Mozart (The) Violin Concertos

Mozart-conducting and interpretation are in the realms of greatness

Record and Artist Details

Composer or Director: Wolfgang Amadeus Mozart

Genre:

Orchestral

Label: Archiv Produktion

Media Format: CD or Download

Mastering:

Stereo

Catalogue Number: 477 7371AH2

Mozart, The Violin Concertos, Abbado

Tracks:

Composition Artist Credit
Concerto for Violin and Orchestra No. 2 Giuliano Carmignola
Mozart Orchestra
Wolfgang Amadeus Mozart Composer
Claudio Abbado
Concerto for Violin and Orchestra No. 3 Wolfgang Amadeus Mozart Composer
Claudio Abbado
Giuliano Carmignola
Mozart Orchestra
Concerto for Violin and Orchestra No. 4 Mozart Orchestra
Claudio Abbado
Giuliano Carmignola
Wolfgang Amadeus Mozart Composer
Concerto for Violin and Orchestra No. 1 Mozart Orchestra
Wolfgang Amadeus Mozart Composer
Giuliano Carmignola
Claudio Abbado
Concerto for Violin and Orchestra No. 5, "Turkish" Mozart Orchestra
Claudio Abbado
Wolfgang Amadeus Mozart Composer
Giuliano Carmignola
Sinfonia concertante Mozart Orchestra
Claudio Abbado
Wolfgang Amadeus Mozart Composer
Danusha Waskiewicz
Giuliano Carmignola
Virtuoso “violinism” and energising direction notwithstanding, neither Giuliano Carmignola nor Claudio Abbado seems inspired by the B flat Concerto, K207. Nor does slick dispatch do much for the first movement of the D major, K211; but this is not the shape of things to come. Carmignola steps away from neutrality in the succeeding Andante. The music breathes a life of its own as he ardently inflects its phrases to shape the tension and relaxation of his line which – as elsewhere – he also embellishes. And pauses are decorated with lead-ins. Here is personal involvement that from now on is present in full flower.

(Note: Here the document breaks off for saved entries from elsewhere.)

(** * Incremental generation of the [.contentlayer] package

    A shallow embedding of
    [packages/@contentlayer/core/src/generation/generate-dotpkg.ts]:
    the file-name escaping, the planning of the generated files from a schema
    and a data cache, the write cache that skips files whose document hash is
    unchanged, and the per-snapshot generation pass.

    JavaScript strings are modelled as [string] (a list of bytes, the UTF-8
    encoding).  The two character tests of the source, the digits [0-9] and
    the slash, are ASCII, and an ASCII byte never occurs inside a multi-byte
    UTF-8 sequence, so testing bytes agrees with testing UTF-16 code units. *)

From Stdlib Require Import Ascii.
From stdpp Require Import base option list sorting strings pretty gmap.

(** ** File names ([idToFileName]) *)

(** The character class [[0-9]]. *)
Definition isDigit (c : ascii) : bool :=
  match Ascii.is_nat c with Some _ => true | None => false end.

(** [/^[0-9]/.test(str)] *)
Definition startsWithNumber (str : string) : bool :=
  match str with
  | String c _ => isDigit c
  | EmptyString => false
  end.

Definition leftPadWithUnderscoreIfStartsWithNumber (str : string) : string :=
  if startsWithNumber str then "_" +:+ str else str.

(** [str.replace(/\//g, '__')]: every slash, left to right, becomes two
    underscores; all other characters are kept. *)
Fixpoint replaceSlashes (str : string) : string :=
  match str with
  | EmptyString => EmptyString
  | String c rest =>
      if decide (c = "/"%char) then "__" +:+ replaceSlashes rest
      else String c (replaceSlashes rest)
  end.

Definition idToFileName (id : string) : string :=
  replaceSlashes (leftPadWithUnderscoreIfStartsWithNumber id).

It’s a flowering for Abbado too, as he summons a passionate advocacy that takes in the implications of key and time signatures on atmosphere and pacing, uses dynamic markings and intuitive accents to keep rhythm aloft, adjusts the timbres of the wind instruments (oboes are vivid or subdued, horns play in alto or basso) to suit the colouration he requires, and aerates the orchestral fabric for maximum clarity. Conducting and interpretation are in the realms of greatness – and no mistake.

In the solo concertos, Carmignola is recorded with varying but small changes of volume. His positioning is steadier in the Sinfonia concertante; and so is his placement with the artistic, if slightly reticent, Danusha Was´kiewicz. Nevertheless, their skilled dovetailing and intelligent use of tone colour speak of symbiosis. Abbado remains primus inter pares, watchful, supportive and fortifying. Pity the sound isn’t always clear and detailed. Superlative music making deserves consistently superlative recording.